The urine albumin to creatinine ratio (UACR) is used as a marker of renal disease progression. Using the PARADIGM-HF data, Damman and colleagues compared the effect of sacubitril/valsartan and enalapril on renal disease progression using indicators such as eGFR and UACR.
74
The study reported that sacubitril/valsartan had a lower reduction in eGFR compared with enalapril. There was a significant increase in UACR in the sacubitril/valsartan group while UACR in the enalapril group did not change significantly (
As with other ACEIs and ARBs, ARNIs also inhibit RAAS and have potential teratogenicity, precluding the use of this class of medications in pregnancy. Switching from a generic ACEI to an ARNI could potentially result in an eight-fold increase in the medication cost and has been a barrier to the widespread adoption of ARNI in the groups that have been shown to derive a benefit. 75
Current guidelines and place in therapy
The strongest evidence for the use of sacubitril/valsartan in CV disease comes from the PARADIGM-HF trial in which patients treated with this ARNI had substantially improved CV outcomes compared with the current standard of care. The United States Food and Drug Administration (US FDA) reviewed LCZ696 under its priority review program with a fast-track designation and approved this drug for the treatment of all NYHA functional class II–IV HFrEF patients in July 2015. 53 The European Medical Agency approved the use of sacubitril/valsartan for the treatment of adult patients with symptomatic chronic HFrEF. 53
In the 2016 focused update on HF guidelines, the American College of Cardiology, the American Heart Association, and the Heart Failure Society of America gave a class I recommendation to sacubitril/valsartan for the treatment of HFrEF patients. 76 The guidelines recommended replacing an ACEI or ARB with an ARNI in patients with chronic symptomatic HFrEF, NYHA class II or III, currently tolerating an ACEI or ARB, to further reduce morbidity. 76 The guideline also recommended against concomitant use of ARNI with ACEI or within 36 hours of the last ACEI dose to prevent possible angioedema (class III recommendation). 76
The Canadian Cardiovascular Society was the first to incorporate the use of sacubitril/valsartan in HF patients.
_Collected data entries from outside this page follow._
(** A failed registration changes nothing. *)
Lemma register_failure_world (user_data : Auth.UserCreate) (w : World) (e : exn) :
  result_of (Auth.register get_password_hash user_data) w = inl e ->
  world_after (Auth.register get_password_hash user_data) w = w.
Proof.
  unfold result_of, world_after, Auth.register, bind, get_USERS_DB, raise.
  cbn [fst snd].
  destruct (Py.any _ _); [reflexivity|]. destruct (Py.any _ _); [reflexivity|].
  discriminate.
Qed.



(** C10.  When both the username and the email of a request are taken,
    [register] fails with the duplicate-username error; and whenever
    [register] fails, the store (indeed the whole world) is as before. *)
Theorem register_username_first (user_data : Auth.UserCreate) (w : World) :
  (username_taken w (Auth.new_username user_data) ->
   email_taken w (Auth.new_email user_data) ->
   result_of (Auth.register get_password_hash user_data) w = inl duplicate_username)
  /\ (forall e,
         result_of (Auth.register get_password_hash user_data) w = inl e ->
         USERS_DB (world_after (Auth.register get_password_hash user_data) w) = USERS_DB w
         /\ world_after (Auth.register get_password_hash user_data) w = w).
Proof.
  split.
  - intros Hn _. unfold result_of. now rewrite register_duplicate_username.
  - intros e H. apply register_failure_world in H. now rewrite H.
Qed.

(** C4.  A login under a username that no stored user has, and a login
    under a stored username with a password that fails verification,
    are answered with one and the same exception (status 401, the same
    detail and headers), and neither changes the world. *)
Theorem login_failures_indistinguishable (w : World) (unknown known : Auth.UserLogin) :
  ~ username_taken w (Auth.login_username unknown) ->
  username_taken w (Auth.login_username known) ->
  (forall u, In u (Py.values (USERS_DB w)) ->
             username u = Auth.login_username known ->
             verify_password (Auth.login_password known) (hashed_password u) = false) ->
  Auth.login settings verify_password create_access_token unknown w
    = (inl invalid_credentials, w)
  /\ Auth.login settings verify_password create_access_token known w
     = (inl invalid_credentials, w).
Proof.
  intros Hunknown Hknown Hwrong.
  unfold Auth.login, bind, get_USERS_DB, raise, Py.next. cbn [fst snd]. split.
  - destruct (List.find _ _) as [u|] eqn:E; [|reflexivity].
    apply find_some in E as [Hin Hu]. exfalso. apply Hunknown.
    exists u. split; trivial. now apply String.eqb_eq.
  - destruct (List.find _ _) as [u|] eqn:E; [|reflexivity].
    apply find_some in E as [Hin Hu]. apply String.eqb_eq in Hu.
    now rewrite (Hwrong u Hin Hu).
Qed.

(** C6.  [identify] fails with the 401 error when the token is rejected
    or its claims lack the subject or the user id; otherwise it fails
    with the 404 error when the store has no record under that user id;
    otherwise it returns the view of the stored record. *)
Theorem identify_spec (token : string) (w : World) :
  let now := utc (next_instant w) in
  (verify_token now token = None ->
   result_of (Auth.identify verify_token token) w = inl unauthenticated)
  /\ (forall payload,
         verify_token now token = Some payload ->
         Auth.claim payload "sub" = None \/ Auth.claim payload "user_id" = None ->
         result_of (Auth.identify verify_token token) w = inl unauthenticated)
  /\ (forall payload subject user_id,
         verify_token now token = Some payload ->
         Auth.claim payload "sub" = Some subject ->
         Auth.claim payload "user_id" = Some user_id ->
         (Py.get (USERS_DB w) user_id = None ->
          result_of (Auth.identify verify_token token) w = inl not_found)
         /\ (forall user,
                Py.get (USERS_DB w) user_id = Some user ->
                result_of (Auth.identify verify_token token) w
                = inr (Auth.user_view user))).
Proof.
  cbv zeta.
  unfold result_of, next_instant, Auth.identify, Auth.get_current_user,
    Auth.get_current_active_user, Auth.get_current_user_info,
    Auth.credentials_exception, bind, utcnow, observe, get_USERS_DB, raise, ret.
  cbn [fst snd env step with_step USERS_DB].
  split; [intros ->; reflexivity|]. split.
  - intros payload -> [Hs | Hu].
    + rewrite Hs. reflexivity.
    + rewrite Hu. destruct (Auth.claim payload "sub"); reflexivity.
  - intros payload subject user_id -> Hs Hu. rewrite Hs, Hu. cbn. split.
    + intros ->. reflexivity.
    + intros user ->. reflexivity.
Qed.

End AuthFacts.

(** *** The credential-store properties on concrete stores *)

Lemma nobody_in_empty_store (name : string) : ~ username_taken Sample.w0 name.
Proof. intros (u & [] & _). Qed.

Lemma no_email_in_empty_store (address : string) : ~ email_taken Sample.w0 address.
Proof. intros (u & [] & _). Qed.

Lemma alice_is_registered : username_taken Sample.w_alice "alice".
Proof. exists Sample.alice. split; [left|]; reflexivity. Qed.

Lemma alice_email_is_registered : email_taken Sample.w_alice "alice@x.com".
Proof. exists Sample.alice. split; [left|]; reflexivity. Qed.

Lemma bob_is_not_registered : ~ username_taken Sample.w_alice "bob".
Proof. intros (u & [<- | []] & H). discriminate H. Qed.


Lemma register_username_first_witness :
  result_of (Auth.register Sample.toy_hash
               (Auth.mkUserCreate "alice" "alice@x.com" None "secret2")) Sample.w_alice
  = inl duplicate_username
  /\ USERS_DB (world_after (Auth.register Sample.toy_hash
                              (Auth.mkUserCreate "alice" "alice@x.com" None "secret2"))
                           Sample.w_alice)
     = USERS_DB Sample.w_alice.
Proof.
  destruct (register_username_first Sample.toy_hash
              (Auth.mkUserCreate "alice" "alice@x.com" None "secret2") Sample.w_alice)
    as [Hfirst Hsame].
  split.
  - apply Hfirst; [exact alice_is_registered | exact alice_email_is_registered].
  - apply (Hsame duplicate_username). reflexivity.
Defined.

Lemma login_failures_indistinguishable_witness :
  Auth.login Sample.production Sample.toy_verify Sample.toy_encode
             (Auth.mkUserLogin "bob" "secret1") Sample.w_alice
  = (inl invalid_credentials, Sample.w_alice)
  /\ Auth.login Sample.production Sample.toy_verify Sample.toy_encode
                (Auth.mkUserLogin "alice" "wrong-password") Sample.w_alice
     = (inl invalid_credentials, Sample.w_alice).
Proof.
  apply (login_failures_indistinguishable Sample.production Sample.toy_verify
           Sample.toy_encode Sample.w_alice
           (Auth.mkUserLogin "bob" "secret1") (Auth.mkUserLogin "alice" "wrong-password")).
  - exact bob_is_not_registered.
  - exact alice_is_registered.
  - intros u [<- | []] _. reflexivity.
Defined.

Lemma identify_spec_witness :
  result_of (Auth.identify Sample.toy_decode "garbage") Sample.w_alice = inl unauthenticated
  /\ result_of (Auth.identify Sample.toy_decode "token-without-subject") Sample.w_alice
     = inl unauthenticated
  /\ result_of (Auth.identify Sample.toy_decode "token-for-uuid-9") Sample.w_alice
     = inl not_found
  /\ result_of (Auth.identify Sample.toy_decode "token-for-uuid-0") Sample.w_alice
     = inr (Auth.user_view Sample.alice).
Proof.
  split; [|split; [|split]].
  - apply (identify_spec Sample.toy_decode "garbage" Sample.w_alice). reflexivity.
  - apply (identify_spec Sample.toy_decode "token-without-subject" Sample.w_alice)
      with (payload := [ ("user_id", Some "uuid-0") ]); [reflexivity | left; reflexivity].
  - apply (identify_spec Sample.toy_decode "token-for-uuid-9" Sample.w_alice)
      with (payload := [ ("sub", Some "zoe"); ("user_id", Some "uuid-9") ])
           (subject := "zoe") (user_id := "uuid-9"); reflexivity.
  - apply (identify_spec Sample.toy_decode "token-for-uuid-0" Sample.w_alice)
      with (payload := [ ("sub", Some "alice"); ("user_id", Some "uuid-0") ])
           (subject := "alice") (user_id := "uuid-0"); reflexivity.
Defined.

(** * Further properties of the modelled code *)

(** ** The keyword fallbacks *)

Lemma Qgtb_true (a b : Q) : Py.Qgtb a b = true <-> (b < a)%Q.
Proof.
  unfold Py.Qgtb, Py.Qltb. rewrite Bool.negb_true_iff.
  split; intros H.
  - apply Qnot_le_lt. intros Hle. apply Qle_bool_iff in Hle. congruence.
  - destruct (Qle_bool a b) eqn:E; [|reflexivity].
    apply Qle_bool_iff in E. exfalso. exact (Qlt_not_le _ _ H E).
Qed.

Lemma Qgtb_false (a b : Q) : Py.Qgtb a b = false <-> (a <= b)%Q.
Proof.
  unfold Py.Qgtb, Py.Qltb. rewrite Bool.negb_false_iff. apply Qle_bool_iff.
Qed.

(** The sentiment fallback labels a text by comparing how many positive
    and how many negative keywords occur in it, and its confidence lies
    in [[0.6, 0.95]]: [0.6] exactly on a tie. *)
Theorem mock_sentiment_label_and_confidence (text : string) :
  let p := Py.count_in AIService.positive_words (Py.lower text) in
  let n := Py.count_in AIService.negative_words (Py.lower text) in
  exists label c,
    str_of (AIService._mock_sentiment_analysis text) "sentiment" = Some label
    /\ float_of (AIService._mock_sentiment_analysis text) "confidence" = Some c
    /\ (0.6 <= c <= 0.95)%Q
    /\ ((n < p)%nat -> label = "positive")
    /\ ((p < n)%nat -> label = "negative")
    /\ (p = n -> label = "neutral" /\ (c == 0.6)%Q).
Proof.
  cbv zeta.
  unfold AIService._mock_sentiment_analysis, str_of, float_of, AIService.hits.
  pose proof (count_in_le AIService.positive_words (Py.lower text)) as Hp.
  pose proof (count_in_le AIService.negative_words (Py.lower text)) as Hn.
  change (length AIService.positive_words) with 8%nat in Hp.
  change (length AIService.negative_words) with 8%nat in Hn.
  set (a := Py.count_in AIService.positive_words (Py.lower text)) in *.
  set (b := Py.count_in AIService.negative_words (Py.lower text)) in *.
  clearbody a b.
  keyword_counts a b;
    do 2 eexists;
    do 2 (split; [vm_compute; reflexivity|]);
    (split; [split; discriminate|]);
    (split; [intros H; first [reflexivity | lia]|]);
    (split; [intros H; first [reflexivity | lia]|]);
    intros H; first [split; reflexivity | discriminate H].
Qed.

(** The neutral score of the sentiment fallback is not clamped: it is
    negative whenever more than ten of the sixteen keywords occur in
    the text and positive whenever fewer than ten do; it never exceeds
    one, and it is one when no keyword occurs.  (With exactly ten
    keywords it is zero here; the statement leaves that case out.) *)
Theorem mock_sentiment_neutral_score (text : string) :
  let p := Py.count_in AIService.positive_words (Py.lower text) in
  let n := Py.count_in AIService.negative_words (Py.lower text) in
  exists u,
    float_at (AIService._mock_sentiment_analysis text) "scores" "neutral" = Some u
    /\ ((10 < p + n)%nat -> (u < 0)%Q)
    /\ ((p + n < 10)%nat -> (0 < u)%Q)
    /\ (u <= 1)%Q
    /\ ((p + n = 0)%nat -> (u == 1)%Q).
Proof.
  cbv zeta.
  unfold AIService._mock_sentiment_analysis, float_at, AIService.hits.
  pose proof (count_in_le AIService.positive_words (Py.lower text)) as Hp.
  pose proof (count_in_le AIService.negative_words (Py.lower text)) as Hn.
  change (length AIService.positive_words) with 8%nat in Hp.
  change (length AIService.negative_words) with 8%nat in Hn.
  set (a := Py.count_in AIService.positive_words (Py.lower text)) in *.
  set (b := Py.count_in AIService.negative_words (Py.lower text)) in *.
  clearbody a b.
  keyword_counts a b;
    eexists;
    (split; [vm_compute; reflexivity|]);
    (split; [intros H; first [reflexivity | lia]|]);
    (split; [intros H; first [reflexivity | lia]|]);
    (split; [discriminate|]);
    intros H; first [reflexivity | discriminate H].
Qed.

(** [max(items, key=...)] returns an item of the sequence whose key no
    other item exceeds. *)
Lemma max_by_spec {A} (key : A -> Q) (xs : list A) (best : A) :
  In (Py.max_by key best xs) (best :: xs)
  /\ forall x, In x (best :: xs) -> (key x <= key (Py.max_by key best xs))%Q.
Proof.
  revert best. induction xs as [|y xs IH]; intros best; cbn [Py.max_by].
  - split; [left; reflexivity|]. intros x [<- | []]. apply Qle_refl.
  - destruct (IH (if Py.Qgtb (key y) (key best) then y else best)) as [Hin Hmax].
    split.
    + destruct Hin as [Hin | Hin]; [|right; right; exact Hin].
      rewrite <- Hin. destruct (Py.Qgtb (key y) (key best)); [right; left | left]; reflexivity.
    + intros x [<- | [<- | Hx]].
      * destruct (Py.Qgtb (key y) (key best)) eqn:E.
        -- apply Qgtb_true in E. apply Qlt_le_weak in E.
           eapply Qle_trans; [exact E|]. apply Hmax. left. reflexivity.
        -- apply Hmax. left. reflexivity.
      * destruct (Py.Qgtb (key y) (key best)) eqn:E.
        -- apply Hmax. left. reflexivity.
        -- apply Qgtb_false in E. eapply Qle_trans; [exact E|]. apply Hmax. left. reflexivity.
      * apply Hmax. right. exact Hx.
Qed.

Lemma category_score_range (x : Q) :
  (0 <= x)%Q -> (0.1 <= Py.min (x + 0.1) 0.9 <= 0.9)%Q.
Proof.
  intros Hx. unfold Py.min, Py.Qltb.
  destruct (Qle_bool (x + 0.1) 0.9) eqn:E; cbn [negb].
  - apply Qle_bool_iff in E. split; lra.
  - split; lra.
Qed.

Lemma hits_ratio_nonneg (words : list string) (text : string) :
  (0 <= AIService.hits words text / inject_Z (Z.of_nat (length words)))%Q.
Proof.
  unfold AIService.hits, Qdiv. apply Qmult_le_0_compat.
  - unfold Qle. cbn. lia.
  - apply Qinv_le_0_compat. unfold Qle. cbn. lia.
Qed.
In their 2017 update on Heart Failure Management Guidelines, the Canadian guidelines recommend the use of LCZ696 in place of an ACEI or an ARB in patients with HFrEF, who remain symptomatic despite treatment with appropriate doses of guideline-directed medical therapy, to reduce CV death, HF hospitalizations, and symptoms (strong recommendation; high-quality evidence). 77 A currently ongoing prospective open label trial (PARTHENON) will evaluate the safety and efficacy of sacubitril/valsartan in reducing the rate of all-cause hospitalization or all-cause mortality in relation to NT-proBNP or BNP levels (Table 2). 38
The 2016 European Society of Cardiology HF guidelines recommend the use of sacubitril/valsartan as an ACEI replacement to further reduce the risk of death and HF hospitalization in ambulatory patients with HFrEF (LVEF < 35%) who remain symptomatic despite optimal treatment with ACEI, a beta-blocker, and an MRA (class IB recommendation). 78
Conclusion
Sacubitril/valsartan represents a major therapeutic advance in the avenue of CV disease, particularly HF. While the major focus of research for the use of ARNI in CV disease will be in the realm of HF, sacubitril/valsartan has shown tremendous promise in the treatment of important CV risk factors like hypertension. Investigative research to identify mechanistic insights into the actions of sacubitril/valsartan continue to provide positive data on the CV actions of this ARNI on cardiac remodeling, vascular function, and endothelial dysfunction. Numerous currently undergoing clinical trials will study if the substantial clinical benefit demonstrated by this combination ARNI in HFrEF patients will extend across various other forms of CV disease. The expansion of therapeutic indications of sacubitril/valsartan and development of more novel ARNIs to target different subsets of CV disease remain promising questions at this time.